**THE PROBLEM**
Your task is to copy every line of the records below that contains "extension".

**MATERIALS PROVIDED**
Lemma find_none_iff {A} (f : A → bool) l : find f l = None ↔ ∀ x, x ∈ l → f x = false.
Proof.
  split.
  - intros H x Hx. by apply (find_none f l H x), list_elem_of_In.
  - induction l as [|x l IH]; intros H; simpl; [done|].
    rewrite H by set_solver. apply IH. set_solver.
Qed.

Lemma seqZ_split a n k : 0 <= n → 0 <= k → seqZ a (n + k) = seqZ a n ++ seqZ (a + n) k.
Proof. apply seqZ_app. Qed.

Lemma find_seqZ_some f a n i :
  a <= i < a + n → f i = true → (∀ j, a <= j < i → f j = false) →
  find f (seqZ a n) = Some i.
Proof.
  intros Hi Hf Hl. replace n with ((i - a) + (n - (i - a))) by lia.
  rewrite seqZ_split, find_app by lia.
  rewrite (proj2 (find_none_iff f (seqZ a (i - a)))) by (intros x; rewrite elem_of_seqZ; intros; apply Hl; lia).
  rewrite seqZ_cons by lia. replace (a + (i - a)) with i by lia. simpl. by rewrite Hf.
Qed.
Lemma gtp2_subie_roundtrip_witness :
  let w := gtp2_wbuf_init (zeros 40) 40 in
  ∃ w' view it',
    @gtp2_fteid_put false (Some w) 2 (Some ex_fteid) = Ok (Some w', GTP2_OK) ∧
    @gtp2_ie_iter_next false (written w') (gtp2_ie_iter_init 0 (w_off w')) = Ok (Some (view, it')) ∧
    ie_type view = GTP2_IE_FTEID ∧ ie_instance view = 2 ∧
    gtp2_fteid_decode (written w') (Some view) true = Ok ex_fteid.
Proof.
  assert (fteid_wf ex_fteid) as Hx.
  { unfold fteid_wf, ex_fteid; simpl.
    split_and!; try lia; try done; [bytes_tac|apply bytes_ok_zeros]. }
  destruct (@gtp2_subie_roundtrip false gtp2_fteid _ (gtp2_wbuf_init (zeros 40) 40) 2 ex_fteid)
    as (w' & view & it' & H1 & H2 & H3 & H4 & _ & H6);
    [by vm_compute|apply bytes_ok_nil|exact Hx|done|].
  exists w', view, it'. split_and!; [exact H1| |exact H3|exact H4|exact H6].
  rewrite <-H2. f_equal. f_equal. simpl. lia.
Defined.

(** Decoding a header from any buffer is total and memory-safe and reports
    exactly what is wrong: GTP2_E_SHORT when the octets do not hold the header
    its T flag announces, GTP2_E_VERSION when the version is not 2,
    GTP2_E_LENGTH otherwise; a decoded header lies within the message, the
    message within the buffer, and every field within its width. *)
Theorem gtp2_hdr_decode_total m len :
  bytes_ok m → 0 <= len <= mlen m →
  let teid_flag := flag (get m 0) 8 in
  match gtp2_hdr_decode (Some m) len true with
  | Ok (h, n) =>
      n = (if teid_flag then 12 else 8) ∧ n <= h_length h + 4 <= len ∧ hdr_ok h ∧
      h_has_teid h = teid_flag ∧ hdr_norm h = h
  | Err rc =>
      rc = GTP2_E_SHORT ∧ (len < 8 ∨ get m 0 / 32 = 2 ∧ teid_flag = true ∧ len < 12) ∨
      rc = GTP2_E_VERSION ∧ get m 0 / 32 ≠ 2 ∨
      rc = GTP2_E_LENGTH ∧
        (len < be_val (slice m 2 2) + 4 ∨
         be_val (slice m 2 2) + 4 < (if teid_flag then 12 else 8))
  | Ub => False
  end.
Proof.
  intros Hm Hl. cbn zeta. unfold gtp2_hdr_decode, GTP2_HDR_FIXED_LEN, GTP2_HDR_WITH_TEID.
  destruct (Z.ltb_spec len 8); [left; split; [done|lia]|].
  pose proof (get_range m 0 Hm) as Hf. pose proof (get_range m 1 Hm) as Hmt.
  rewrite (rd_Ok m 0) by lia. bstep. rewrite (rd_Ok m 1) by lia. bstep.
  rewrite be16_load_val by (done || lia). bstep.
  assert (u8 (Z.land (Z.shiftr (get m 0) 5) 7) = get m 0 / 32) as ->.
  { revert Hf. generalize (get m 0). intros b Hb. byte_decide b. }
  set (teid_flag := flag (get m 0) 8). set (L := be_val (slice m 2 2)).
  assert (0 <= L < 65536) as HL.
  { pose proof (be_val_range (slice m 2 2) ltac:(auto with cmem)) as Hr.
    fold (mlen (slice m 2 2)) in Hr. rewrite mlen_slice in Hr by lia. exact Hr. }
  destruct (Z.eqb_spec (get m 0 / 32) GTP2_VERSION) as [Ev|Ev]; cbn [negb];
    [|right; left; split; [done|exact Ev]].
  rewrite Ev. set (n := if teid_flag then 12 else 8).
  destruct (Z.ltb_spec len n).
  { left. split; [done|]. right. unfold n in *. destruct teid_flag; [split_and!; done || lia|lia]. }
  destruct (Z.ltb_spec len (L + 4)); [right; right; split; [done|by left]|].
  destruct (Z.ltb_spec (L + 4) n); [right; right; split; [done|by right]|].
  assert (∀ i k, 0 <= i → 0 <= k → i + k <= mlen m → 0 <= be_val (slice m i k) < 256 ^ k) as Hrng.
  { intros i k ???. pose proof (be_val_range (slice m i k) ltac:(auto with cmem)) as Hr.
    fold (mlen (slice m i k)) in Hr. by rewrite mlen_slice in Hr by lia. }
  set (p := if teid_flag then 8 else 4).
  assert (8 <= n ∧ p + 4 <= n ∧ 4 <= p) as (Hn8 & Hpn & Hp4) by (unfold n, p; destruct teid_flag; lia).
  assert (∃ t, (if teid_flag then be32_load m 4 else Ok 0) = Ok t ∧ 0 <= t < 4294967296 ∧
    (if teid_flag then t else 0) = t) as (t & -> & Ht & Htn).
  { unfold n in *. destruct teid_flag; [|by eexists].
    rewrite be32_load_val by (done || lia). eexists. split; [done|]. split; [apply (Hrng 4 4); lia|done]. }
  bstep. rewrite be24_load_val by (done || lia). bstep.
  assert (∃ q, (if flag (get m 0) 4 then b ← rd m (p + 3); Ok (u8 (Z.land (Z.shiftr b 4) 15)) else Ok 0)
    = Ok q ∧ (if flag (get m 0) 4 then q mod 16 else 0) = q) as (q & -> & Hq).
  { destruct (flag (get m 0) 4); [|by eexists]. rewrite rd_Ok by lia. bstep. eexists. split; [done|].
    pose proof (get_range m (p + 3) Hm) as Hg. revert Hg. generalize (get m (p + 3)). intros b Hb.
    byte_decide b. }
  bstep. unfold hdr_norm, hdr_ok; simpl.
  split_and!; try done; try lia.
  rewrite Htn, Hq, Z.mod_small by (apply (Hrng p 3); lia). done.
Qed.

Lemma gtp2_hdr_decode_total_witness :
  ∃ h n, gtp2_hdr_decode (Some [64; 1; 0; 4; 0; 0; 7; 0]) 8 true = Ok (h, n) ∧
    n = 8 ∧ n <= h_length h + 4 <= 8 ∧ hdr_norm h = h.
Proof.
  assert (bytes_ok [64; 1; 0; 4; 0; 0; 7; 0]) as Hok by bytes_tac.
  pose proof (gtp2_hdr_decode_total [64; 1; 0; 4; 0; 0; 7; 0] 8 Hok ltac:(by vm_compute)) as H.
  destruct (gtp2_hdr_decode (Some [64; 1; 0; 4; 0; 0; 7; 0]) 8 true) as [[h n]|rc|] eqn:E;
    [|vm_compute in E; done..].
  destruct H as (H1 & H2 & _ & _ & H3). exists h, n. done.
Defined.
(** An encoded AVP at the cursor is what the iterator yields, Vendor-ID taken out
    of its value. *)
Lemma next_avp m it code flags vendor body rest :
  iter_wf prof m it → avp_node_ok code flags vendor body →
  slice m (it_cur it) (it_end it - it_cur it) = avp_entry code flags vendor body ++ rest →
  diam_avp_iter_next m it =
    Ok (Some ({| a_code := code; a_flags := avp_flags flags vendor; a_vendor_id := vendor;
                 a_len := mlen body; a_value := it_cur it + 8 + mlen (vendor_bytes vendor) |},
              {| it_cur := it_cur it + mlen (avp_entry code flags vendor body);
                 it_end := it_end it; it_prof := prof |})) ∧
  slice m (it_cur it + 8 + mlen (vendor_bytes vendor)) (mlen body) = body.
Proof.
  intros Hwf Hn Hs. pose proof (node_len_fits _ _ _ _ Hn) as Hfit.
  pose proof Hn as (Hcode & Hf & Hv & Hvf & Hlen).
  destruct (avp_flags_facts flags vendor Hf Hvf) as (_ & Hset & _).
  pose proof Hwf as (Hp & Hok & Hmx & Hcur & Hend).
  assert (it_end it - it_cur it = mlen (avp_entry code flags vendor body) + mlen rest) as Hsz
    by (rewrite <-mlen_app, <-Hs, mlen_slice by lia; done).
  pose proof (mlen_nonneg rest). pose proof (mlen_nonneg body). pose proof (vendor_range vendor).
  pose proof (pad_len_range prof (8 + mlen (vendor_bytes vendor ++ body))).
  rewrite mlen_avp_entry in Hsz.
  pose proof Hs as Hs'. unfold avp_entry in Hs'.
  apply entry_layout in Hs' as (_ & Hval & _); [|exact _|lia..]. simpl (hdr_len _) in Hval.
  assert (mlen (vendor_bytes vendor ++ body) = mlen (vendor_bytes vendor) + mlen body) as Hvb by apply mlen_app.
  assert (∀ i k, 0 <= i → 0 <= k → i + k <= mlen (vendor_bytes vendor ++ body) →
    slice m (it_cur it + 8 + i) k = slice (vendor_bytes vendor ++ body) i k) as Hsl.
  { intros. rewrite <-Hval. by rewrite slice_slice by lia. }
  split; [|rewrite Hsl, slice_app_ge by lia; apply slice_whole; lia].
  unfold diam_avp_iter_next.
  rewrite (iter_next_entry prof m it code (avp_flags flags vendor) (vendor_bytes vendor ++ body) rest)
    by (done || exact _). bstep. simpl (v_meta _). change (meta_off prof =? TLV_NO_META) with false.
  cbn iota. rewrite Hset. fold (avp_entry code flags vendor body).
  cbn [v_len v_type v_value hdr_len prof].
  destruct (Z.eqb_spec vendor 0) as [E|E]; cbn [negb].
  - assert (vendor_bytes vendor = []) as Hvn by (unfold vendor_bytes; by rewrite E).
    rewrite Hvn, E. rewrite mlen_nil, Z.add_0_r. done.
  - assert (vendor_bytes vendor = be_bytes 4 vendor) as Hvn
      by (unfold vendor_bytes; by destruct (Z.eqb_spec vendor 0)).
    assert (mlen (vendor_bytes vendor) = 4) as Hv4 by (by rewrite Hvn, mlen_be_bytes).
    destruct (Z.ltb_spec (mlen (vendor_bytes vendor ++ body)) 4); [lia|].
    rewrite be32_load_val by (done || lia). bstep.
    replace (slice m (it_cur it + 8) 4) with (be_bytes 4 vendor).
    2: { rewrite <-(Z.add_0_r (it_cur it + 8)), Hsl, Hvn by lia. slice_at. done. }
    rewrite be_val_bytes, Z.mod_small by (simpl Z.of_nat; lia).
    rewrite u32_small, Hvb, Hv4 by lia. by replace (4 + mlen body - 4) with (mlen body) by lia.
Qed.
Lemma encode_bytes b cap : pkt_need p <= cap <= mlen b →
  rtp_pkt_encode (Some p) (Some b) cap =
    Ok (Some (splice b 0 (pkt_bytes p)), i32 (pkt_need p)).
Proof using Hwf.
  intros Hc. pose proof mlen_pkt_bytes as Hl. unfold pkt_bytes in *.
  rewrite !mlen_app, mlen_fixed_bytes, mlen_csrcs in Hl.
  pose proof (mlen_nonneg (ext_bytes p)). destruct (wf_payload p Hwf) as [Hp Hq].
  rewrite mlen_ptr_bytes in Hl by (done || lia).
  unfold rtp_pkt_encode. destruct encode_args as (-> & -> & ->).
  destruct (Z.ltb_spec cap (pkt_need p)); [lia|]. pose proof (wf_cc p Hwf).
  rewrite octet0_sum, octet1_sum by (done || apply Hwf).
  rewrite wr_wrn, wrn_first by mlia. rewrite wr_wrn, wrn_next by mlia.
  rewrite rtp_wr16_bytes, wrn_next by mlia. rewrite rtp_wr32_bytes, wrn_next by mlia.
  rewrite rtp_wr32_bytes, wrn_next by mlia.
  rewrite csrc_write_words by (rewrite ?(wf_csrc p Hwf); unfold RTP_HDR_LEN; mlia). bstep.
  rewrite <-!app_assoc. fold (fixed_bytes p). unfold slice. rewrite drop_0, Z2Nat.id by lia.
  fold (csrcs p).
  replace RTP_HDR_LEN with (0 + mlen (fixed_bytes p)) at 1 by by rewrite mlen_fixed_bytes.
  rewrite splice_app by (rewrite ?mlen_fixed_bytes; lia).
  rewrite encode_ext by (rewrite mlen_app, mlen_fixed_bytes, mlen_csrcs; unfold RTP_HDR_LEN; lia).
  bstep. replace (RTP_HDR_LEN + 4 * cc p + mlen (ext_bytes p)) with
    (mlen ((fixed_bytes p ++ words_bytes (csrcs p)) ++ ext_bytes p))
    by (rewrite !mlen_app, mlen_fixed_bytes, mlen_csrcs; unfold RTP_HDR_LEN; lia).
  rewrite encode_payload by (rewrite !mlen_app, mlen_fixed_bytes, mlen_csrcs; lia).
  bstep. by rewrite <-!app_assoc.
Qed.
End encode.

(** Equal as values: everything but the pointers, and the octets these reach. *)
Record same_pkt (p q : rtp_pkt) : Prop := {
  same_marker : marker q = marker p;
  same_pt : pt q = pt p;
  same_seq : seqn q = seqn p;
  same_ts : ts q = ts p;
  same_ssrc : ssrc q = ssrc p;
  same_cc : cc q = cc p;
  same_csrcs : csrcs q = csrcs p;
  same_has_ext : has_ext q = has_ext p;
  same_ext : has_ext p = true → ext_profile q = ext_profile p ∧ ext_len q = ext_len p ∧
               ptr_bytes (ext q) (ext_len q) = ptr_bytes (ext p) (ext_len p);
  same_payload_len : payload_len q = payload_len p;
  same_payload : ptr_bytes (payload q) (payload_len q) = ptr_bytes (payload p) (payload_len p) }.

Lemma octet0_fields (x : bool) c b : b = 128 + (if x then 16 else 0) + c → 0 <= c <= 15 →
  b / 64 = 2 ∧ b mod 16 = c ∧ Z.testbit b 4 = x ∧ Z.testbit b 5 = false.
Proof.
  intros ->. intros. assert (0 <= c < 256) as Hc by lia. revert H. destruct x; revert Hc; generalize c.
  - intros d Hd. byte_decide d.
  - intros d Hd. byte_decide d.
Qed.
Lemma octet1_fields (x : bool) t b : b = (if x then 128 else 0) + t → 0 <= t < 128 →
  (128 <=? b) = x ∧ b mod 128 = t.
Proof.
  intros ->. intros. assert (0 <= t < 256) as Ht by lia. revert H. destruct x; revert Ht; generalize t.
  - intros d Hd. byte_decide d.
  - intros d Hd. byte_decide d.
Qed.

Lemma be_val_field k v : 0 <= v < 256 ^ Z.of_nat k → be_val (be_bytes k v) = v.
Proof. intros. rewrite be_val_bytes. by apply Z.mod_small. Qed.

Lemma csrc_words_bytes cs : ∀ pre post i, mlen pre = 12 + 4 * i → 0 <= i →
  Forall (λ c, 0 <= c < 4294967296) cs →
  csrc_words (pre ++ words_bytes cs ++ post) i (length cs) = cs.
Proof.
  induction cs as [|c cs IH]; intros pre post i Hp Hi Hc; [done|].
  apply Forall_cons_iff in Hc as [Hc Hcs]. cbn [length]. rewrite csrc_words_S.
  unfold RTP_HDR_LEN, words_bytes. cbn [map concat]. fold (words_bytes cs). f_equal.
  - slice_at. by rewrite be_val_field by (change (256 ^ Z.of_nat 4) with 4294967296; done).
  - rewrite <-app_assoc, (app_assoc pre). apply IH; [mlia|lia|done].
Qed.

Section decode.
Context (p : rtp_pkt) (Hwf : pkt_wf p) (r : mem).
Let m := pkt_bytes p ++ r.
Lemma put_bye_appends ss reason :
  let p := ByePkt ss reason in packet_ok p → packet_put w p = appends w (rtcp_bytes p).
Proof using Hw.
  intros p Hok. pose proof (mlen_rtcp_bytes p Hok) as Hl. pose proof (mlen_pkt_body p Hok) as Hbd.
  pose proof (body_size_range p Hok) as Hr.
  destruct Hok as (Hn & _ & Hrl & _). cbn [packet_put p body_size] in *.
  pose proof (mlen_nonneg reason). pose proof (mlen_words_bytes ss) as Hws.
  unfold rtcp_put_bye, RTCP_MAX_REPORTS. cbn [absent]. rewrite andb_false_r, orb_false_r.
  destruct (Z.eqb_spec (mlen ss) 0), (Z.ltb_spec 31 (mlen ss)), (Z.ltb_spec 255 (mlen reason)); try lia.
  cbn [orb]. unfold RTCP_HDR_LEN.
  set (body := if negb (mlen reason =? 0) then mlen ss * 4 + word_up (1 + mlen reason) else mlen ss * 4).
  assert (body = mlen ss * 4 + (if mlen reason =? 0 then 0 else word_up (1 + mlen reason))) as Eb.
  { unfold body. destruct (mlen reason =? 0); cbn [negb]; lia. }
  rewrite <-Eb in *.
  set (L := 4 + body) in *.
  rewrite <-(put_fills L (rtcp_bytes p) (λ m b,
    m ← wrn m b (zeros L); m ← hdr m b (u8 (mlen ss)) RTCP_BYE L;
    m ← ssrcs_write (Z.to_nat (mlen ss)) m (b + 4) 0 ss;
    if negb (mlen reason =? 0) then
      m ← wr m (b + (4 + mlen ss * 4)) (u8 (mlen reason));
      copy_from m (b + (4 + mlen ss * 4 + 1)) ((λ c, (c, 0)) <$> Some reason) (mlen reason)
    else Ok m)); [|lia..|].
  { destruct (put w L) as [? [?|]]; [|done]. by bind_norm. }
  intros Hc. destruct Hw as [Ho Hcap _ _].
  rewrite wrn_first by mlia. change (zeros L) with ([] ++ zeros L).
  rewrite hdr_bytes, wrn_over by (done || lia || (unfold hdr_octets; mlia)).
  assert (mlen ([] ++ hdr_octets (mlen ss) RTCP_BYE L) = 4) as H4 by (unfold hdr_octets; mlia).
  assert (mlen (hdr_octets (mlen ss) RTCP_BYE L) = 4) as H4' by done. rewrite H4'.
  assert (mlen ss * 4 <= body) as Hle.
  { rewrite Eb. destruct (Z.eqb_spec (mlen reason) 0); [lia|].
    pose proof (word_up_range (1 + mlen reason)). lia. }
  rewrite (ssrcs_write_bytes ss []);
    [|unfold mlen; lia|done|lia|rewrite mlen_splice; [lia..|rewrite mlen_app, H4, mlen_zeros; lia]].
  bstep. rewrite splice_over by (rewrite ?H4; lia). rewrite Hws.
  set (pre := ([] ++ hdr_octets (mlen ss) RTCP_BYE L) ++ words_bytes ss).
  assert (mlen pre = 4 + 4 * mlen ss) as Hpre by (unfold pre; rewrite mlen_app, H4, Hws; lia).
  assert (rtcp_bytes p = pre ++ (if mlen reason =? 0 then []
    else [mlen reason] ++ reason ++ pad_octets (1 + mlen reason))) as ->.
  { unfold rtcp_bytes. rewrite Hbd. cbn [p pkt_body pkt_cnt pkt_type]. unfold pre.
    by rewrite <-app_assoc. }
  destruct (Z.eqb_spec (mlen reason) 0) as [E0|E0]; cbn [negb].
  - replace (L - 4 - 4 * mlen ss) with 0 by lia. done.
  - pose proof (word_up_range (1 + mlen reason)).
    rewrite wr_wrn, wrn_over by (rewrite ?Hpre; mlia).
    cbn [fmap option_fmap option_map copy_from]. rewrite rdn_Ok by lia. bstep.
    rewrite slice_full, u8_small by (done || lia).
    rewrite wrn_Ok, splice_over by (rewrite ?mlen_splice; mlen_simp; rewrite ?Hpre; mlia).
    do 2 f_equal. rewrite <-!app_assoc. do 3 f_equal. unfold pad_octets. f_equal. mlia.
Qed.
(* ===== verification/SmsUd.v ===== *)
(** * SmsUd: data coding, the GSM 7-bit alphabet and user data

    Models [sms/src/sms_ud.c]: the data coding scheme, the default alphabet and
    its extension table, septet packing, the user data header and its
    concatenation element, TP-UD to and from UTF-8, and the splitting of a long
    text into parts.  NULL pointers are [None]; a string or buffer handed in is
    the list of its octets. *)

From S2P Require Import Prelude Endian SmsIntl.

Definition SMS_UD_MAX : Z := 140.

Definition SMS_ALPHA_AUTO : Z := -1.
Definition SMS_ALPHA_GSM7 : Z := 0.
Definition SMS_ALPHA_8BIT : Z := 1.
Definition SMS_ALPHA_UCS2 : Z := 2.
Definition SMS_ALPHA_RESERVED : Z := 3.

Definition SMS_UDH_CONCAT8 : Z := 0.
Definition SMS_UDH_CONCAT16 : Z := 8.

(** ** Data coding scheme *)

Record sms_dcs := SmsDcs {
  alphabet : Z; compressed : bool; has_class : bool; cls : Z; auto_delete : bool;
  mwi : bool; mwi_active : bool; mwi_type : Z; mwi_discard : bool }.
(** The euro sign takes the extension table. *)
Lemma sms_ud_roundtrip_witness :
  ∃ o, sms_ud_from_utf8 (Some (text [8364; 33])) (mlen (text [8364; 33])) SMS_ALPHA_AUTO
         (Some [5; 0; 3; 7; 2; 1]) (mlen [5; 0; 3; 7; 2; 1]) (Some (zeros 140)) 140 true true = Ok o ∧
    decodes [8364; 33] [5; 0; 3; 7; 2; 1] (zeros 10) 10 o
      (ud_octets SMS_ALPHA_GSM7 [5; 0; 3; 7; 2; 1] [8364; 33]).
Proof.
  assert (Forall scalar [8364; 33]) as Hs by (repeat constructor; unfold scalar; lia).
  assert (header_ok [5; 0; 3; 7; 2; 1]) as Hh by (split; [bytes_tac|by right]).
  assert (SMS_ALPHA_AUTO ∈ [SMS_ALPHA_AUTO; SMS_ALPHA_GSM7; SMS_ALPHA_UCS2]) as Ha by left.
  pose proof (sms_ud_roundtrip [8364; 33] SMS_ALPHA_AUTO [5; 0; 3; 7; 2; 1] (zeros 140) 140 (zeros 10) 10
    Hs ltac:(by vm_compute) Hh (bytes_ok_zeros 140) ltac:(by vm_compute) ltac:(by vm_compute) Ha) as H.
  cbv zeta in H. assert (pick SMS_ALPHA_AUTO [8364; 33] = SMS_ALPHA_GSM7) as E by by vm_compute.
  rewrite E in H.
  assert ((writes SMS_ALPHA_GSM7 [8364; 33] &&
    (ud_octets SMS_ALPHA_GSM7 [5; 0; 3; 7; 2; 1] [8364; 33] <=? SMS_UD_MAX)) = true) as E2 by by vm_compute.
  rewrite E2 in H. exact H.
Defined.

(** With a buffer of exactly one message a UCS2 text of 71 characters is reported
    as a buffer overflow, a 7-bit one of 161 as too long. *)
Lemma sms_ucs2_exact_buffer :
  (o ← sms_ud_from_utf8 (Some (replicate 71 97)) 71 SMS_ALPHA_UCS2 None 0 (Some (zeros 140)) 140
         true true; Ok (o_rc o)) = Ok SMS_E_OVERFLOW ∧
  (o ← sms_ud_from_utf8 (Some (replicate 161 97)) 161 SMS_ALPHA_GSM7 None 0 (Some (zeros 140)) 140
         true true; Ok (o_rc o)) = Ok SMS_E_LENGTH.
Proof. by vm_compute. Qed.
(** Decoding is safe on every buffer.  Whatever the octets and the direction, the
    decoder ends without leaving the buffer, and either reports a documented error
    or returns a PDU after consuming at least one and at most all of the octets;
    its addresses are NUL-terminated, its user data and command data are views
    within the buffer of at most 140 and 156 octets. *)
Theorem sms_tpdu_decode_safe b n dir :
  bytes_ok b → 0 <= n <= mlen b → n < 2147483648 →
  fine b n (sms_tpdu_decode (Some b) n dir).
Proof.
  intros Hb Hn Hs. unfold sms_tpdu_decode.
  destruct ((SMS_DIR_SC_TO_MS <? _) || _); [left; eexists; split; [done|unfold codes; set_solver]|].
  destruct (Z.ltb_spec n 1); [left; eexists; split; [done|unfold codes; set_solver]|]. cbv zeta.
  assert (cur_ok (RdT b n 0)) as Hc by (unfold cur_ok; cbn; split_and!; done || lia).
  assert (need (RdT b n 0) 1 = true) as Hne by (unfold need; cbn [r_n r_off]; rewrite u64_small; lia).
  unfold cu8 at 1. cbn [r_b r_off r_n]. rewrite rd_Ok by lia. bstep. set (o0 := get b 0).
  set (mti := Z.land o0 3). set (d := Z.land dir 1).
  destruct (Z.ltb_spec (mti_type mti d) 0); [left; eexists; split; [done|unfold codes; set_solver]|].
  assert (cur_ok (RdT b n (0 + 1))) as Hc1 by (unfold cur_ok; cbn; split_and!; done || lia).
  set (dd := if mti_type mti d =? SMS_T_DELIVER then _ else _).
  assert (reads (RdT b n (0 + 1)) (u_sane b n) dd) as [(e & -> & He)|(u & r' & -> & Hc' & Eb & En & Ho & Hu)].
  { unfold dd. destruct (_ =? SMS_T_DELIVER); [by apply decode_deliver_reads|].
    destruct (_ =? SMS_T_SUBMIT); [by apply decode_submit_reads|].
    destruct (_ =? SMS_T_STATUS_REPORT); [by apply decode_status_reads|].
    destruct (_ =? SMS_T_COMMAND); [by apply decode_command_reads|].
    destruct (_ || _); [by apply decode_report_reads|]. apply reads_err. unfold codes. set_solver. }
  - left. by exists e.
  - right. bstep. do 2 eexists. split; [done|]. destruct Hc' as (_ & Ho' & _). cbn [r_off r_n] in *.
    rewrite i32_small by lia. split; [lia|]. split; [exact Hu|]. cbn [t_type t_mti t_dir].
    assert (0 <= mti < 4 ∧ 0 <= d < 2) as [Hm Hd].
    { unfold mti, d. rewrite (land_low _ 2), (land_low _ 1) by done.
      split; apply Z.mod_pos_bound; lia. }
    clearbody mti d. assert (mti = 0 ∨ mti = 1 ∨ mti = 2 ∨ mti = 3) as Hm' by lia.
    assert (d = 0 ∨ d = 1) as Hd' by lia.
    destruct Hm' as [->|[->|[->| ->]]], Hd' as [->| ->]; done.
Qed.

**EXERCISE SOLUTION**
    its extension table, septet packing, the user data header and its
(** The euro sign takes the extension table. *)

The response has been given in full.